O Brasil, quarto maior emissor de CO₂ do mundo, tem suas emissões fortemente associadas à mudança de uso da terra. Enquanto iniciativas de restauração avançam, o país segue perdendo florestas maduras, tanto na Amazônia quanto na Mata Atlântica. Por isso, Simone alertou para o risco de a restauração ser usada como justificativa para novos desmatamentos. “Restaurar não substitui a necessidade de conservar. É preciso inverter a trajetória de perda de florestas maduras para que áreas restauradas possam, ao longo do tempo, alcançar estágios mais avançados e efetivos do ponto de vista climático”, afirma.
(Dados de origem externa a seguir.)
(* ===== verification/IconOptions.v ===== *)
(** Package relayer/chains/icon, client.go: the options that the client sends to
    the node in the Icon-Options header, and the header's format. *)
From stdpp Require Import gmap strings list.
From Stdlib Require Import ZArith Lia Ascii.
From S2P Require Import Prelude GoStd Types.
Open Scope Z_scope.

Definition HeaderKeyIconOptions : string := "Icon-Options".
Definition IconOptionsDebug : string := "debug".
Definition IconOptionsTimeout : string := "timeout".

Abbreviation IconOptions := (gmap string string).

(** * Access *)

Definition Set_ (key value : string) (opts : IconOptions) : IconOptions := <[key := value]> opts.
Definition Get (key : string) (opts : IconOptions) : string := default "" (opts !! key).
Definition Del (key : string) (opts : IconOptions) : IconOptions := delete key opts.

(** [strconv.FormatBool] and [strconv.ParseBool] *)
Definition FormatBool (b : bool) : string := if b then "true" else "false".
Definition ParseBool (s : string) : res bool :=
  if decide (s ∈ ["1"; "t"; "T"; "TRUE"; "true"; "True"]) then Ok true
  else if decide (s ∈ ["0"; "f"; "F"; "FALSE"; "false"; "False"]) then Ok false
  else Err errSyntax.

Definition SetBool (key : string) (value : bool) (opts : IconOptions) : IconOptions :=
  Set_ key (FormatBool value) opts.
Definition GetBool (key : string) (opts : IconOptions) : res bool := ParseBool (Get key opts).
Definition SetInt (key : string) (v : Z) (opts : IconOptions) : IconOptions :=
  Set_ key (FormatInt v 10) opts.
Definition GetInt (key : string) (opts : IconOptions) : Z * error := ParseInt (Get key opts) 10 64.

(** * The header *)

(** The options in the order in which the map is visited. *)
Definition ToHeaderValue (opts : list (string * string)) : string :=
  Join ((λ '(k, v), k +:+ "=" +:+ v) <$> opts) ",".

(** One element of the header: a name without a value, also when it starts with
    the equals sign, has the empty value. *)
Definition header_entry (kv : string) : string * string :=
  match SplitN2 kv "=" with
  | [k; v] => if decide (k = "") then (kv, "") else (k, v)
  | _ => (kv, "")
  end.

Definition add_entry (m : IconOptions) (kv : string) : IconOptions :=
  if decide (kv = "") then m else <[(header_entry kv).1 := (header_entry kv).2]> m.

(** From the header's text; [None] is the nil map. *)
Definition NewIconOptionsByHeader (s : string) : option IconOptions :=
  if decide (s = "") then None else Some (foldl add_entry ∅ (Split s ",")).

(** The options of [NewClient]. *)
Definition client_options : IconOptions := {[ IconOptionsTimeout := "10s"; IconOptionsDebug := "true" ]}.

(** * Facts *)

Lemma header_entry_kv k v : k ≠ "" → has_char "=" k = false → header_entry (k +:+ "=" +:+ v) = (k, v).
Proof.
  intros Hk Hc. unfold header_entry. rewrite string_app_cons, string_app_nil.
  rewrite SplitN2_cons by done. by rewrite decide_False.
Qed.

Lemma add_entries_map (l : list (string * string)) (m : IconOptions) :
  Forall (λ kv, kv.1 ≠ "" ∧ has_char "=" kv.1 = false) l →
  foldl add_entry m ((λ '(k, v), k +:+ "=" +:+ v) <$> l) = list_to_map (reverse l) ∪ m.
Proof.
  intros Hl. revert m. induction Hl as [|[k v] l [Hk Hc] Hl IH]; intros m; [symmetry; apply (left_id_L ∅ (∪))|].
  cbn [fmap list_fmap foldl]. rewrite IH. unfold add_entry at 1.
  rewrite decide_False by (by destruct k). rewrite header_entry_kv by done. cbn [fst snd].
  rewrite reverse_cons, list_to_map_app, <-(assoc_L (∪)). f_equal. cbn.
  by rewrite <-insert_union_l, (left_id_L ∅ (∪)).
Qed.

(** An option that was set is read back, and a number or a truth value that was
    set is read back as it was. *)
Theorem options_get_set (opts : IconOptions) key value b z (Hz : - 2 ^ 63 ≤ z < 2 ^ 63) :
  Get key (Set_ key value opts) = value ∧ Get key (Del key opts) = "" ∧
  GetBool key (SetBool key b opts) = Ok b ∧ GetInt key (SetInt key z opts) = (z, None).
Proof.
  unfold Get, Set_, Del, GetBool, SetBool, GetInt, SetInt, Get, Set_.
  rewrite !lookup_insert_eq, lookup_delete_eq. split_and!; [done|done|by destruct b|].
  cbn [default]. apply ParseInt_FormatInt; lia.
Qed.

Lemma options_get_set_witness :
  GetInt "retries" (SetInt "retries" (-7) client_options) = (-7, None).
Proof. by apply (options_get_set client_options "retries" "" true (-7)). Defined.

(** The header carries the options: read back, it gives the map it was written
    from, in whatever order the map was visited, when names are not empty and
    hold neither separator and values hold no comma. *)
Theorem header_roundtrip (opts : IconOptions) order
  (Hord : order ≡ₚ map_to_list opts) (Hne : opts ≠ ∅)
  (Hk : map_Forall (λ k v, k ≠ "" ∧ has_char "=" k = false ∧ has_char "," k = false ∧
                           has_char "," v = false) opts) :
  NewIconOptionsByHeader (ToHeaderValue order) = Some opts.
Proof.
  assert (Forall (λ kv, kv.1 ≠ "" ∧ has_char "=" kv.1 = false ∧ has_char "," kv.1 = false ∧
    has_char "," kv.2 = false) order) as Hall.
  { rewrite Hord. apply map_Forall_to_list in Hk. eapply Forall_impl; [exact Hk|]. by intros []. }
  assert (order ≠ []) as Hon.
  { intros ->. apply Permutation_nil_l in Hord. symmetry in Hord. by apply map_to_list_empty_iff in Hord. }
  assert (Split (ToHeaderValue order) "," = (λ '(k, v), k +:+ "=" +:+ v) <$> order) as Hs.
  { apply Split_Join; [by destruct order|]. apply Forall_fmap. eapply Forall_impl; [exact Hall|].
    intros [k v] (_ & _ & Hck & Hcv). cbn in *. rewrite !has_char_app, Hck, Hcv. done. }
  unfold NewIconOptionsByHeader. rewrite decide_False.
  - rewrite Hs, add_entries_map by (eapply Forall_impl; [exact Hall|]; naive_solver).
    rewrite (right_id_L ∅ (∪)). f_equal. rewrite <-(list_to_map_to_list opts).
    apply list_to_map_proper; [|by rewrite reverse_Permutation].
    rewrite reverse_Permutation, Hord. apply NoDup_fst_map_to_list.
  - destruct order as [|[k v] order]; [done|]. apply Forall_cons in Hall as [(Hk0 & _) _].
    destruct k; [done|]. unfold ToHeaderValue. by destruct order.
Qed.

Lemma header_roundtrip_witness :
  NewIconOptionsByHeader "timeout=10s,debug=true" = Some client_options.
Proof.
  apply (header_roundtrip client_options [(IconOptionsTimeout, "10s"); (IconOptionsDebug, "true")]).
  - vm_compute. apply perm_swap || reflexivity.
  - by intros H%(f_equal (lookup IconOptionsDebug)).
  - unfold client_options. intros k v [[<- <-]|[_ [<- <-]%lookup_singleton_Some]]%lookup_insert_Some;
      by vm_compute.
Defined.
Ela também destacou que os resultados da restauração precisam ser pensados no médio prazo. O sequestro de carbono leva anos para se consolidar, mas benefícios como melhoria na ciclagem da água e redução da temperatura começam a aparecer pouco tempo após a implantação dos projetos. Além disso, chamou atenção para o fato de que as técnicas de restauração têm evoluído mais rápido do que a própria ciência consegue acompanhar, o que torna fundamental uma maior aproximação entre projetos de campo, universidades e comunidades locais. Pequenas propriedades, muitas vezes fora do radar dos grandes investimentos, também têm papel relevante na qualidade do sistema como um todo.

Carbono e restauração em debate



A etapa de debates aprofundou os pontos levantados. Torezan destacou como simbólico o surgimento de uma grande empresa dedicada exclusivamente à restauração ecológica e a ênfase da Re.green em uma atuação baseada em ciência. Também chamou atenção para o paradoxo do financiamento, já que, apesar da percepção de abundância de recursos ligados ao carbono, o acesso a esses recursos ainda é um desafio concreto. Para ele, não é possível pensar em redução de emissões sem considerar a restauração como apoio, desde que ela não perca de vista seus múltiplos objetivos.
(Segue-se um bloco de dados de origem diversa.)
Definition Listener_request (processedheight : Z) : EventRequest :=
  mkEventRequest (GetMonitorEventFilters contracts) (NewHexInt processedheight) (NewHexInt 1) (NewHexInt 25).

(** ** Messages of a block *)

(** One event log of a transaction: [Ok None] is [continue]. *)
Definition GenerateMessages_log (keySrc : string) (txHeight : HexInt) (el : EventLogStr) :
    res (option (MessageOf Z)) :=
  i0 ← index (els_Indexed el) 0;
  let eventType := GetEventName contracts i0 in
  height ← wrapErr "GenerateMessage: bigIntConversion " (HexInt_BigInt txHeight);
  let height := big_Uint64 height in
  if decide (i0 = EmitMessageSig) then
    match els_Indexed el, els_Data el with
    | [_; dst; i2], [d0] =>
        if decide (els_Addr el = connection) then
          match HexInt_BigInt i2, HexBytes_Value d0 with
          | Ok sn, Ok data => Ok (Some (mkMessage dst keySrc (Some sn) data height eventType None))
          | Ok _, Panic => Panic
          | _, _ => Ok None
          end
        else Ok None
    | _, _ => Ok None
    end
  else if decide (i0 = CallMessageSig) then
    match els_Indexed el, els_Data el with
    | [_; i1; i2; i3], [d0; d1] =>
        if decide (els_Addr el = xcall) then
          match HexInt_BigInt i3 with
          | Ok sn =>
              match HexInt_BigInt d0 with
              | Ok requestID =>
                  match HexBytes_Value d1 with
                  | Ok data => Ok (Some (mkMessage NID (network_of i1) (Some sn) data height eventType
                                      (Some requestID)))
                  | Panic => Panic
                  | Err _ => Ok None
                  end
              | _ => Err ("failed to parse reqID: " +:+ d0)
              end
          | _ => Err ("failed to parse sn: " +:+ i2)
          end
        else Ok None
    | _, _ => Ok None
    end
  else if decide (i0 = RollbackMessageSig) then
    match els_Indexed el with
    | [_; i1] =>
        if decide (els_Addr el = xcall) then
          match HexInt_BigInt i1 with
          | Ok sn => Ok (Some (mkMessage NID NID (Some sn) "" height eventType None))
          | _ => Err ("failed to parse sn: " +:+ i1)
          end
        else Ok None
    | _ => Ok None
    end
  else Ok None.
(* ===== verification/IconCorrect.v ===== *)
(** The ICON provider: its formats, what it sends, what it reads from events,
    and what it tells the relayer. *)
From stdpp Require Import gmap strings list.
From Stdlib Require Import ZArith Lia Ascii.
From S2P Require Import Prelude GoStd Types Provider IconTypes Icon.
Import Icon.
Open Scope Z_scope.

(** * Formats *)

(** C32: integers of 64 bits through [Value], non-negative integers of any size
    through [BigInt], bytes, and contract and account addresses survive being
    written in ICON's formats and read back; but [Int64], which the step
    estimate and the status are read with, refuses every number from 2^31 on. *)
Theorem formats_roundtrip (v n : Z) (b : string) c (r : string)
  (Hv : - 2 ^ 63 ≤ v < 2 ^ 63) (Hn : 0 ≤ n)
  (Hc : byte_of c = 0 ∨ byte_of c = 1) (Hr : String.length r = 20%nat) :
  HexInt_Value (NewHexInt v) = (v, None) ∧ HexInt_BigInt (NewHexInt n) = Ok n ∧
  HexBytes_Value (NewHexBytes b) = Ok b ∧ Address_Value (NewAddress (String c r)) = Ok (String c r) ∧
  HexInt_Int64 (NewHexInt n) = (if n <? 2 ^ 31 then (n, None) else (2 ^ 31 - 1, Some errRange)).
Proof.
  split_and!; [by apply HexInt_Value_NewHexInt| |apply HexBytes_Value_NewHexBytes
    |by apply Address_Value_NewAddress|by apply HexInt_Int64_range].
  rewrite HexInt_BigInt_NewHexInt. by replace (0 <=? n) with true by lia.
Qed.

(** * Events *)

Section Events.
Context (cfg : Config) (contracts : list Contract).
Abbreviation NID := (cc_NID (c_Common cfg)).

(** The logs the contracts emit. *)
Definition emitted (addr : Address) (dst : string) (sn : Z) (data : string) : EventNotificationLog :=
  mkEventNotificationLog addr [EmitMessageSig; dst; NewHexInt sn] [NewHexBytes data].
Definition called (addr : Address) (net from to : string) (sn reqId : Z) (data : string) :
    EventNotificationLog :=
  mkEventNotificationLog addr [CallMessageSig; net +:+ "/" +:+ from; to; NewHexInt sn]
    [NewHexInt reqId; NewHexBytes data].
Definition rolledback (addr : Address) (sn : Z) : EventNotificationLog :=
  mkEventNotificationLog addr [RollbackMessageSig; NewHexInt sn] [].

Lemma network_of_app net from : has_char "/"%char net = false → network_of (net +:+ "/" +:+ from) = net.
Proof.
  intros H. unfold network_of. rewrite string_app_cons, string_app_nil. by rewrite SplitN2_cons.
Qed.

Lemma BigInt_nonneg n : 0 ≤ n → HexInt_BigInt (NewHexInt n) = Ok n.
Proof. intros. rewrite HexInt_BigInt_NewHexInt. by replace (0 <=? n) with true by lia. Qed.

Lemma parse_emitted h addr dst sn d :
  0 ≤ sn → parse_log cfg contracts h (emitted addr dst sn d) =
  Ok (Some (mkMessage dst NID (Some sn) d h (GetEventName contracts EmitMessageSig) None)).
Proof.
  intros. unfold parse_log, emitted, parseEmitMessageEvent. cbn [enl_Indexed enl_Data index lookup list_lookup deref mbind res_bind length].
  rewrite decide_True by done. cbn -[NewHexInt NewHexBytes GetEventName].
  rewrite BigInt_nonneg by done. cbn -[NewHexBytes GetEventName].
  by rewrite HexBytes_Value_NewHexBytes.
Qed.

Lemma parse_called h addr net from to sn req d :
  0 ≤ sn → 0 ≤ req → has_char "/"%char net = false →
  parse_log cfg contracts h (called addr net from to sn req d) =
  Ok (Some (mkMessage NID net (Some sn) d h (GetEventName contracts CallMessageSig) (Some req))).
Proof.
  intros. unfold parse_log, called, parseCallMessageEvent. cbn [enl_Indexed enl_Data index lookup list_lookup deref mbind res_bind length].
  rewrite decide_False, decide_True by done. cbn -[NewHexInt NewHexBytes GetEventName network_of String.append].
  rewrite !BigInt_nonneg by done. cbn -[NewHexBytes GetEventName network_of String.append].
  rewrite HexBytes_Value_NewHexBytes. cbn -[GetEventName network_of String.append]. by rewrite network_of_app.
Qed.

Lemma parse_rolledback h addr sn :
  0 ≤ sn → parse_log cfg contracts h (rolledback addr sn) =
  Ok (Some (mkMessage NID NID (Some sn) "" h (GetEventName contracts RollbackMessageSig) None)).
Proof.
  intros. unfold parse_log, rolledback, parseRollbackMessageEvent. cbn [enl_Indexed enl_Data index lookup list_lookup deref mbind res_bind length].
  rewrite !decide_False, decide_True by done. cbn -[NewHexInt GetEventName].
  by rewrite BigInt_nonneg.
Qed.

(** The events of a notification become the messages the contracts
    emitted: source and destination networks, serial number, request id, data
    and height, in the order of the logs, each under its event type. *)
Theorem parseMessageEvent_emitted (h sn1 sn2 sn3 req : Z) conn xcall dst d1 net from to d2
  (Hh : 0 ≤ h < 2 ^ 64) (H1 : 0 ≤ sn1) (H2 : 0 ≤ sn2) (H3 : 0 ≤ sn3) (Hr : 0 ≤ req)
  (Hnet : has_char "/"%char net = false) hash idx progress :
  parseMessageEvent cfg contracts (mkEventNotification hash (NewHexInt h) idx
    [emitted conn dst sn1 d1; called xcall net from to sn2 req d2; rolledback xcall sn3] progress)
  = Ok [mkMessage dst NID (Some sn1) d1 h (GetEventName contracts EmitMessageSig) None;
        mkMessage NID net (Some sn2) d2 h (GetEventName contracts CallMessageSig) (Some req);
        mkMessage NID NID (Some sn3) "" h (GetEventName contracts RollbackMessageSig) None].
Proof.
  unfold parseMessageEvent. cbn [en_Height en_Logs]. rewrite (BigInt_nonneg h) by lia.
  cbn [mbind res_bind]. unfold big_Uint64. rewrite Z.abs_eq, u64_small by lia.
  cbn [res_mapM]. by rewrite parse_emitted, parse_called, parse_rolledback.
Qed.

(** The length checks of emit and call events reject an event only when
    both of its counts are wrong: with the indexed values right and the data
    missing they let it through, and reading the data panics. *)
Theorem parse_without_data_panics (h sn req : Z) addr dst net to
  (H1 : 0 ≤ sn) :
  parseEmitMessageEvent cfg contracts h
    (mkEventNotificationLog addr [EmitMessageSig; dst; NewHexInt sn] []) = Panic ∧
  parseCallMessageEvent cfg contracts h
    (mkEventNotificationLog addr [CallMessageSig; net; to; NewHexInt sn] []) = Panic ∧
  is_ok (parseEmitMessageEvent cfg contracts h (mkEventNotificationLog addr [EmitMessageSig; dst] [])) = false.
Proof.
  unfold parseEmitMessageEvent, parseCallMessageEvent. cbn. by rewrite BigInt_nonneg.
Qed.
End Events.

(** * Results *)

Lemma polls_found hash counter l r :
  WaitForResults_loop hash counter l = Ok r → PResult r ∈ l.
Proof.
  revert counter. induction l as [|p l IH]; intros counter; cbn; [done|].
  destruct p; try done; case_match; try done; [intros [= ->]; left|right; eauto].
Qed.

Lemma polls_bounded hash counter l r :
  0 ≤ counter → WaitForResults_loop hash counter l = Ok r →
  ∃ n, counter + Z.of_nat n < MaxTxRetry ∧ l !! n = Some (PResult r) ∧
    Forall (λ p, p = PPending) (take n l).
Proof.
  revert counter. induction l as [|p l IH]; intros counter H0 H1; cbn in H1; [done|].
  destruct (Z.leb_spec MaxTxRetry counter); [by destruct p|].
  destruct p as [r'| | |]; try done.
  - injection H1 as ->. exists 0%nat. split; [lia|]. split; [done|constructor].
  - apply IH in H1 as (n & ? & ? & ?); [|lia]. exists (S n). split; [lia|]. split; [done|].
    cbn. by constructor.
Qed.

Lemma polls_no_panic hash counter l : WaitForResults_loop hash counter l ≠ Panic.
Proof. revert counter. induction l as [|[] l IH]; intros counter; cbn; try done; by case_match. Qed.

(** The wait for a transaction always calls the callback, and its last call
    agrees with the error returned to the relayer: success exactly when a
    result of status 1 came within the allowed polls.  When the result's height
    does not parse, that call is preceded by another one, a failure, so one
    transaction may be reported both as failed and as successful. *)
Theorem WaitForTxResult_calls node txHash key :
  let h := NewHexBytes txHash in
  let '(calls, r) := WaitForTxResult node txHash key true in
  ∃ first c, calls = first ++ [c] ∧
    cb_key c = key ∧ tr_TxHash (cb_response c) = h ∧ cb_err c = err_of r ∧
    (tr_Code (cb_response c) = Success ↔ r = Ok tt) ∧
    (r = Ok tt ↔ ∃ t, WaitForResults node h = Ok t ∧ HexInt_Int (tres_Status t) = (1, None)) ∧
    (r = Ok tt → ∃ n t, Z.of_nat n < MaxTxRetry ∧ polls node h !! n = Some (PResult t)) ∧
    (first = [] ∨ ∃ f t e, first = [f] ∧ cb_key f = key ∧ tr_Code (cb_response f) = Failed ∧
       cb_err f = Some e ∧ WaitForResults node h = Ok t ∧ (HexInt_Value (tres_BlockHeight t)).2 = Some e).
Proof.
  cbn zeta. unfold WaitForTxResult. destruct (WaitForResults node (NewHexBytes txHash)) as [t|e|] eqn:E.
  - destruct (HexInt_Value (tres_BlockHeight t)) as [height herr] eqn:Eh.
    destruct (HexInt_Int (tres_Status t)) as [status serr] eqn:Es.
    assert (let first := match herr with
      | Some e => [mkCallbackCall key (mkTxResponse 0 (NewHexBytes txHash) "" Failed "") (Some e)]
      | None => [] end in
      first = [] ∨ ∃ f t' e, first = [f] ∧ cb_key f = key ∧ tr_Code (cb_response f) = Failed ∧
        cb_err f = Some e ∧ Ok t = Ok t' ∧ (HexInt_Value (tres_BlockHeight t')).2 = Some e) as Hfirst.
    { destruct herr as [e|]; [right|by left].
      eexists _, t, e. split_and!; try done. by rewrite Eh. }
    destruct (negb (status =? 1) || bool_decide (serr ≠ None)) eqn:Eb.
    + eexists _, _. split_and!; [done|done|done|done|by split| |done|exact Hfirst].
      split; [done|]. intros (t' & [= <-] & Hs). rewrite Es in Hs. injection Hs as -> ->.
      by cbn in Eb.
    + apply orb_false_elim in Eb as [E1%negb_false_iff%Z.eqb_eq E2%bool_decide_eq_false].
      assert (serr = None) as -> by (destruct serr; [by destruct E2|done]). subst status.
      eexists _, _. split_and!; [done|done|done|done|by split| | |exact Hfirst].
      * split; [|done]. intros _. by exists t.
      * intros _. apply polls_bounded in E as (n & ? & ? & _); [|lia]. by exists n, t.
  - eexists [], _. split_and!; [done|done|done|done|by split| |done|by left].
    split; [done|]. by intros (? & ? & _).
  - by apply polls_no_panic in E.
Qed.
Ao responder, Picolo explicou que a Re.green atua no mercado voluntário de carbono, com empresas que assumem compromissos além das exigências legais e que não conseguem reduzir todas as emissões apenas dentro de suas cadeias produtivas. Nesse contexto, projetos de alta qualidade, que entregam co-benefícios comprovados para biodiversidade e comunidades, têm mais valor e menor risco de reversão. Selos e certificações ajudam a atestar esses ganhos adicionais.

Simone complementou afirmando que a resiliência do carbono a longo prazo depende diretamente desses outros benefícios. Florestas mal estruturadas não se mantêm. O carbono é mais fácil de medir, mas ele sintetiza um conjunto de funções ecológicas. Plantios homogêneos, como de eucalipto, podem acumular muito carbono em pouco tempo, mas não garantem sustentabilidade nem serviços ecossistêmicos duradouros.
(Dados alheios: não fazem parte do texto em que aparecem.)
(* ===== verification/IconWitness.v ===== *)
(** Concrete runs of the ICON provider. *)
From stdpp Require Import gmap strings list.
From Stdlib Require Import ZArith Lia Ascii.
From S2P Require Import Prelude GoStd Types Provider IconTypes Icon IconCorrect.
Import Icon.
Open Scope Z_scope.

Definition bytes20 : string := "abcdefghijklmnopqrst".

Lemma formats_roundtrip_witness :
  HexInt_Value (NewHexInt (-5)) = (-5, None) ∧ HexInt_BigInt (NewHexInt (2 ^ 70)) = Ok (2 ^ 70) ∧
  HexInt_Int64 (NewHexInt (2 ^ 70)) = (2 ^ 31 - 1, Some errRange) ∧
  Address_Value (NewAddress (String "001" bytes20)) = Ok (String "001" bytes20).
Proof.
  destruct (formats_roundtrip (-5) (2 ^ 70) "b" "001"%char bytes20) as (Hv & Hb & _ & Ha & Hi);
    [lia|lia|right; reflexivity|reflexivity|].
  split_and!; [exact Hv|exact Hb|exact Hi|exact Ha].
Defined.

Definition common : CommonConfig :=
  mkCommonConfig "icon" "http://node/api/v3" 0 "hxw"
    {[ ConnectionContract := "cxc"; XcallContract := "cxx" ]} 0 "0x2.icon" "/home" false.
Definition cfg : Config := mkConfig common 100 1000000 50.
Definition contracts : list Contract := eventMap [(ConnectionContract, "cxc"); (XcallContract, "cxx")].

Lemma parseMessageEvent_emitted_witness :
  parseMessageEvent cfg contracts (mkEventNotification "h" (NewHexInt 77) "0x0"
    [emitted "cxc" "0x1.eth" 5 "data"; called "cxx" "0x1.eth" "0xf" "cxt" 6 9 "more"; rolledback "cxx" 8] "")
  = Ok [mkMessage "0x1.eth" "0x2.icon" (Some 5) "data" 77 EmitMessage None;
        mkMessage "0x2.icon" "0x1.eth" (Some 6) "more" 77 CallMessage (Some 9);
        mkMessage "0x2.icon" "0x2.icon" (Some 8) "" 77 RollbackMessage None].
Proof.
  rewrite (parseMessageEvent_emitted cfg contracts 77 5 6 8 9); [reflexivity|lia..|reflexivity].
Defined.

Lemma parse_without_data_panics_witness :
  parse_log cfg contracts 7 (mkEventNotificationLog "cxc" [EmitMessageSig; "0x1.eth"; NewHexInt 3] []) = Panic.
Proof.
  destruct (parse_without_data_panics cfg contracts 7 3 0 "cxc" "0x1.eth" "" "") as [H _]; [lia|].
  change (Some <$> parseEmitMessageEvent cfg contracts 7
    (mkEventNotificationLog "cxc" [EmitMessageSig; "0x1.eth"; NewHexInt 3] []) = Panic).
  exact (f_equal (λ r, Some <$> r) H).
Defined.

(** Hashes are 32 bytes, and the node knows transactions by 66 bytes. *)
Definition hash32 : string := "0123456789abcdef0123456789abcdef".
Definition result (status : HexInt) : TransactionResult :=
  mkTransactionResult "" "" "" "" [] "" status None "" "" (NewHexInt 120) "" "0xdd".
Definition node : IconNode := {|
  GetLastBlock := Ok (mkBlock 120 []);
  GetBlockByHeight _ := Ok (mkBlock 120 []);
  GetTransactionResult _ := Ok (result (NewHexInt 1));
  polls h := if decide (String.length h = 66%nat) then [PPending; PResult (result (NewHexInt 1))]
             else [PError "invalid params"];
  Call _ := Ok (NewHexInt 1);
  EstimateStep _ := Ok (NewHexInt 2000);
  node_SendTransaction p := Ok (tp_TxHash p);
  node_GetBalance _ := Ok (NewHexInt 5);
  marshal_tx _ := Ok "json";
  SerializeJSON s := Ok s;
  SHA3Sum256 _ := hash32;
  Sign s := Ok s;
  wallet_bytes := Ok (String "000" bytes20) |}.
Definition state0 : IconState := mkIconState None [].
Definition msg : Message := mkMessage "0x2.icon" "0x1.eth" (Some (mkBigInt 1 3)) "d" 5 EmitMessage None.

(** The message is sent with one and a half times the estimate, and delivered. *)
Lemma Route_sends_one_witness : ∃ s' calls p,
  Route node cfg "0x1" contracts 0 msg state0 = Some (s', (calls, Ok tt)) ∧
  i_sent s' = [p] ∧ tp_StepLimit p = NewHexInt 3000 ∧ length calls = 1%nat.
Proof.
  assert (answers node) as Han by by split.
  pose proof (Route_sends_one node cfg "0x1" contracts 0 msg state0 Han) as H. unfold wpx in H.
  destruct (Route node cfg "0x1" contracts 0 msg state0) as [[s' [calls r]]|] eqn:E;
    [|vm_compute in E; discriminate].
  assert (r = Ok tt) as -> by (vm_compute in E; by injection E).
  destruct H as [(_ & _ & e & [=])|(im & p & w & step & steps & hash & Hs & _ & _ & _ & Hstep & Hst & _ & Hl & _)];
    [by vm_compute|].
  exists s', calls, p. split; [done|]. split; [exact Hs|]. split.
  - change (Ok (NewHexInt 2000) = Ok step) in Hstep. injection Hstep as <-.
    vm_compute in Hst. injection Hst as <-. rewrite Hl. reflexivity.
  - vm_compute in E. by injection E as _ <-.
Defined.

(** A result whose height does not parse is reported twice. *)
Definition node2 : IconNode := {|
  GetLastBlock := Ok (mkBlock 120 []); GetBlockByHeight _ := Ok (mkBlock 120 []);
  GetTransactionResult _ := Err "no";
  polls _ := [PResult (mkTransactionResult "" "" "" "" [] "" (NewHexInt 1) None "" "" "zz" "" "0xdd")];
  Call _ := Err "no"; EstimateStep _ := Err "no"; node_SendTransaction _ := Err "no";
  node_GetBalance _ := Err "no"; marshal_tx _ := Err "no"; SerializeJSON _ := Err "no";
  SHA3Sum256 _ := hash32; Sign _ := Err "no"; wallet_bytes := Err "no" |}.

Lemma WaitForTxResult_calls_witness : ∃ c1 c2,
  WaitForTxResult node2 hash32 (Message_MessageKey msg) true = ([c1; c2], Ok tt) ∧
  tr_Code (cb_response c1) = Failed ∧ tr_Code (cb_response c2) = Success.
Proof.
  pose proof (WaitForTxResult_calls node2 hash32 (Message_MessageKey msg)) as H. cbn zeta in H.
  destruct (WaitForTxResult node2 hash32 (Message_MessageKey msg) true) as [calls r] eqn:E.
  assert (length calls = 2%nat ∧ r = Ok tt) as [Hl ->] by (vm_compute in E; injection E as <- <-; done).
  destruct H as (first & c & -> & _ & _ & _ & Hc & _ & _ & [->|(f & t & e & -> & _ & Hf & _)]); [done|].
  exists f, c. split; [done|]. split; [exact Hf|by apply Hc].
Defined.

Lemma SetAdmin_never_succeeds_witness : ∃ s' e,
  SetAdmin_ node cfg "0x1" 0 "hxnew" state0 = Some (s', inr e) ∧ length (i_sent s') = 1%nat.
Proof.
  pose proof (SetAdmin_never_succeeds node cfg "0x1" 0 "hxnew" state0) as H. unfold wpx in H.
  destruct (SetAdmin_ node cfg "0x1" 0 "hxnew" state0) as [[s' r]|] eqn:E; [|vm_compute in E; discriminate].
  destruct H as [e ->]; [done| |].
  - intros h r' Hh. unfold node. cbn [polls]. rewrite decide_False by done.
    by intros [[=]|[]%elem_of_nil]%elem_of_cons.
  - exists s', e. split; [done|]. vm_compute in E. by injection E as <- _.
Defined.

Definition msg_sn (sn : Z) : MessageOf Z := mkMessage "0x2.icon" "0x1.eth" (Some sn) "d" 5 EmitMessage None.

Lemma MakeIconMessage_sn_witness : ∃ m v,
  MakeIconMessage contracts (msg_sn (2 ^ 64 + 3)) = Ok m ∧
  im_Params m = [("srcNetwork", "0x1.eth"); ("_connSn", v); ("msg", NewHexBytes "d")] ∧
  HexInt_Value v = (3, None).
Proof.
  destruct (MakeIconMessage_sn contracts (msg_sn (2 ^ 64 + 3)) (2 ^ 64 + 3) eq_refl eq_refl)
    as [(m & v & Hm & _ & Hp & Hv & _) _].
  exists m, v. split; [exact Hm|]. split; [exact Hp|]. rewrite Hv. reflexivity.
Defined.

Definition env : KeyEnv := {|
  Encrypt s := Ok ("e" +:+ s);
  Decrypt s := match s with String _ r => Ok r | "" => Err "no" end;
  NewFromKeyStore _ _ := Ok "hxw";
  EncryptKeyAsKeyStore _ := Ok "key" |}.

Lemma keystore_restores_witness :
  RestoreKeystore env cfg (NewKeystore env cfg "pass" ∅).1 = Ok "hxw".
Proof.
  by destruct (keystore_restores env cfg "pass" "key" "hxw" ∅ "ekey" "epass") as [[_ H] _].
Defined.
O debate avançou ainda para os desafios da certificação e da mensuração de co-benefícios. Para Picolo, o mercado tende a evoluir para métricas mais sofisticadas, capazes de reconhecer e, no futuro, monetizar esses benefícios de forma mais direta. Simone trouxe exemplos concretos de serviços ecossistêmicos muitas vezes invisibilizados, como a regulação de doenças associadas à perda de vegetação e os impactos positivos sobre a saúde física e mental das pessoas.

Ao final, destacou-se que restaurar não é plantar árvores em qualquer lugar, mas reconstruir, o mais fielmente possível, a estrutura e a função do ecossistema de referência de cada território. Um exemplo citado foi a ineficiência de implantar florestas no Cerrado ou na Caatinga. O objetivo da restauração ecológica é maximizar o potencial de cada sistema, respeitando sua identidade ecológica. Como resumiu Picolo, o caminho é fazer o mínimo necessário para que a natureza volte a funcionar, sem impor modelos artificiais, permitindo que os processos naturais conduzam a regeneração ao longo do tempo.